I'm trying to have an interrupt that runs at a particular interval, regardless of how long the main loop takes to run. The purpose of this interrupt is to check at a regular interval whether a condition has been met, and if so activate a pn change interrupt to be able to run when (at some future time) a pin change occurs. Once the timer interrupt has fired in circumstances where the condition has been met I want to turn the timer off again so I don't get further calls of the timer interrupt and don't waste power/processing capacity/... servicing a timer and associated interrupt which are no lonegr needed (until some much more distant future time, when I turn the timer back on when other conditions are met).
I do NOT want the timer doing any automaticpin toggling for PWMing an output wire.
Is the use of code shown below correct?
I read over the gammon article on timers and the one on interrupts, but while there were examples Icouldn't see much about explicitly starting and stopping the timers.
I also read over the 328p's datasheet, about the registers involved, but it only gave examples of tiny snippets fo code writing to the registrs, not of actually starting and stopping the timers. It also warned of:
a) some special conditionsneeded whenever accessing a 16 bit (2 byte) register, I'mnot sure if GCC handles these automatically or not?
b) some cases in which when OCR1A gets set the timer's counted value may have already ascended above it, and one wouldn't get another timer interrupt for absolutely ages (I trigger at 250 in CTC mode, if this happened it would go up to >65K before relooping and triggering at 250).

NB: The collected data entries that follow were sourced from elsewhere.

(* ===== verification/DbWal.v ===== *)
(** Write batches and the journal of the embedded database: SwDbWriteBatch of
    src/src/core/storage/SwEmbeddedDb.h and the frames of
    src/src/core/storage/embeddeddb/SwEmbeddedDbWal.h. *)
From Stdlib Require Import ZArith Lia Strings.Byte.
From stdpp Require Import base list strings numbers option.
From S2P Require Import Prelude SwString ByteMap Crypto JsonValue JsonDocument DbCodec.

Import SwString.
Import DbCodec.

Module SwDbWriteBatch.

Inductive OperationType := Put | Erase.

Record Operation := mkOperation {
  op_type : OperationType;
  op_primaryKey : list byte;
  op_valueInline : bool;
  op_value : list byte;
  op_jsonPayload : option SwJson.SwJsonObject;
  op_blobFileId : Z;
  op_blobOffset : Z;
  op_blobLength : Z;
  op_blobCrc32 : Z;
  op_blobFlags : Z;
  op_secondaryKeys : SecondaryKeys
}.

Record t := mkBatch {
  operations_ : list Operation;
  walEstimateBytes_ : Z
}.

Section Batch.

Context `{E : EVP}.

(** [JsonPayload_::bytes] *)
Definition payloadBytes (object : SwJson.SwJsonObject) : list byte :=
  SwJsonDocument.toJson SwJsonDocument.Compact [] (SwJson.Object object).

Definition estimateSecondaryKeysWalBytes_ (secondaryKeys : SecondaryKeys) : Z :=
  fold_left (fun bytes it =>
      fold_left (fun bytes key => bytes +u (4 +u zlen key)) it.2 ((bytes +u (4 +u size it.1)) +u 4))
    secondaryKeys 4.

Definition estimateOperationWalBytes_ (op : Operation) : Z :=
  let bytes := 5 +u zlen (op_primaryKey op) in
  match op_type op with
  | Put =>
      (bytes +u (if op_valueInline op
                 then 4 +u (match op_jsonPayload op with
                            | Some object => zlen (payloadBytes object)
                            | None => zlen (op_value op)
                            end)
                 else 8 + 8 + 4 + 4 + 4))
        +u estimateSecondaryKeysWalBytes_ (op_secondaryKeys op)
  | Erase => bytes
  end.

Definition empty : t := mkBatch [] 12.

Definition add (op : Operation) (batch : t) : t :=
  mkBatch (operations_ batch ++ [op]) (walEstimateBytes_ batch +u estimateOperationWalBytes_ op).

Definition putOperation (primaryKey value : list byte) (secondaryKeys : SecondaryKeys) : Operation :=
  mkOperation Put primaryKey true value None 0 0 0 0 0 secondaryKeys.

Definition put (primaryKey value : list byte) (secondaryKeys : SecondaryKeys) (batch : t) : t :=
  add (putOperation primaryKey value secondaryKeys) batch.

(** [putJson] and [putJsonOwned_] *)
Definition putJson (primaryKey : list byte) (value : SwJson.SwJsonObject) (secondaryKeys : SecondaryKeys) (batch : t) : t :=
  mkBatch (operations_ batch ++ [mkOperation Put primaryKey true [] (Some value) 0 0 0 0 0 secondaryKeys])
    (walEstimateBytes_ batch).

Definition blobOperation (primaryKey : list byte) (blobFileId blobOffset blobLength blobCrc32 blobFlags : Z)
    (secondaryKeys : SecondaryKeys) : Operation :=
  mkOperation Put primaryKey false [] None blobFileId blobOffset blobLength blobCrc32 blobFlags secondaryKeys.

Definition putBlobRef (primaryKey : list byte) (blobFileId blobOffset blobLength blobCrc32 blobFlags : Z)
    (secondaryKeys : SecondaryKeys) (batch : t) : t :=
  add (blobOperation primaryKey blobFileId blobOffset blobLength blobCrc32 blobFlags secondaryKeys) batch.

Definition eraseOperation (primaryKey : list byte) : Operation :=
  mkOperation Erase primaryKey true [] None 0 0 0 0 0 [].

Definition erase (primaryKey : list byte) (batch : t) : t := add (eraseOperation primaryKey) batch.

Is my code proof against those risks?
Please note that the timer starting function always gets called, in my use of it, from inside a different ISR, so interrupts are disabled at the time it is set up.
Code below, thank you.
Please "scroll" to the side in the code to see my full comments which further point out my questions.

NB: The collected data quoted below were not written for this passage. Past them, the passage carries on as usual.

Definition scanPrimary (state : MemoryState_) (start end_ : list byte) : result (list SwDbEntry) :=
  drain (primaryNext end_) (length (primary state)) (ByteMap.lowerBound start (primary state)).

(** [MemoryIndexIteratorState_] *)
Definition indexNext (state : MemoryState_) (end_ : list byte) (next_ : ByteMap.t MemoryIndexEntry_) :
    option (SwDbEntry * ByteMap.t MemoryIndexEntry_) :=
  match next_ with
  | [] => None
  | (_, entry) :: rest =>
      if negb (isEmpty end_) && negb (before (mi_secondaryKey entry) end_) then None
      else
        record ← ByteMap.find (mi_primaryKey entry) (primary state);
        Some (memoryReadEntry_ (mi_primaryKey entry) (mi_secondaryKey entry) record, rest)
  end.

Definition scanIndex (state : MemoryState_) (indexName start end_ : list byte) : result (list SwDbEntry) :=
  match ByteMap.find indexName (indexes state) with
  | None => Ok []
  | Some index =>
      let first := if isEmpty start then index else ByteMap.lowerBound (encodeIndexCompositeKey_ start []) index in
      drain (indexNext state end_) (length index) first
  end.

(** ** Facts *)

(** *** The entries of an index *)

Definition bucketOf (name : list byte) (m : ByteMap.t (ByteMap.t MemoryIndexEntry_)) : ByteMap.t MemoryIndexEntry_ :=
  default [] (ByteMap.find name m).

Definition total (m : ByteMap.t (ByteMap.t MemoryIndexEntry_)) : Z := foldr (fun e n => zlen e.2 + n) 0 m.

Lemma total_insert name b m : ByteMap.wf m -> total (ByteMap.insert name b m) = total m - zlen (bucketOf name m) + zlen b.
Proof.
  unfold bucketOf. induction m as [|[k w] m IH]; intros W; simpl; [lia|].
  pose proof (ByteMap.wf_tail _ _ W) as W'. destruct (before name k) eqn:B1; [|destruct (before k name) eqn:B2]; simpl.
  - assert (ByteMap.find name m = None) as ->.
    { destruct (ByteMap.find name m) eqn:F; [|done]. apply ByteMap.find_elem in F. pose proof (ByteMap.wf_head _ _ _ W F) as B.
      simpl in B. pose proof (before_trans _ _ _ B1 B) as B'. by rewrite before_irrefl in B'. }
    rewrite decide_False by (apply not_eq_sym; by apply ByteMap.before_eq). simpl. lia.
  - rewrite IH by done. rewrite decide_False by (by apply ByteMap.before_eq). lia.
  - pose proof (before_total _ _ B1 B2) as ->. rewrite decide_True by done. simpl. lia.
Qed.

void StartTimer(){ //this gets called within an ISR which is not triggered by the timer
TCCR1A = 0; // apparently this is how to start the timer
TCCR1B = bit(WGM12) | bit(CS11); // supposedly sets CTC mode and selects a pre-scaler
OCR1A = 250; // derived by trial and error to set how long I want to wait from the timer starting until the timer driven interrupt fires, it is written like this and 250 is very much a constant, I could do it by #define or by a const uint8_t
TIMSK1 = bit (OCIE1A); //sets up an interrupt for when the timer's internal value reaches the OCR1A value and resets?
}
ISR (TIMER1_COMPA_vect){
//do stuff to assess what value "situation" has
/*
stuff
*/
if( (situation==1 ) && (PCICR == 0)){ //situation met, and pin change interrupt is off
//do various stuff here
/*
stuff
*/
PCIFR |= bit (PCIF0); //clears pin change interrupt's flag, thereby forgets about any which have already occured but not been serviced
PCICR |= bit (PCIE0);//re-enables pin change interrupt, I know these pin change interrupt register writing actions work properly
TCCR1B = 0; //I think this stops the timer? Does it indeed, or does it just stop the interrupt? Does this stop the timer? and does it reset the timer's count to zero? I tested by adding some port manipulation in this ISR for debug purposes and watching on an oscilloscope, it certainly looked like the ISR stopped re-occuring once the situation condition was met
}
}
ISR (PCINT0_vect ){
//do various stuff
/*
stuff
*/
PCICR&=0b11111110; //this disables the pin change interrupt, I know this works
StartTimer(); //will this timer, started like this always start the timer at zero? Or could it start from any arbitrary value depending on where it got to last time it was stopped? Can it end up starting from values >OCR1A, which would be a serious problem as that way the pin change interrupt wouldn't get checked for whether to re-enable for far too long an interval
}
Or should I perhaps take the OCR1A out of the StartTimer(); function, and set OCR1A only once, during the program's initial setup? Should I be accessing any other registers to reset the timer 1's timer variable somehow at the time I try to stop the timer?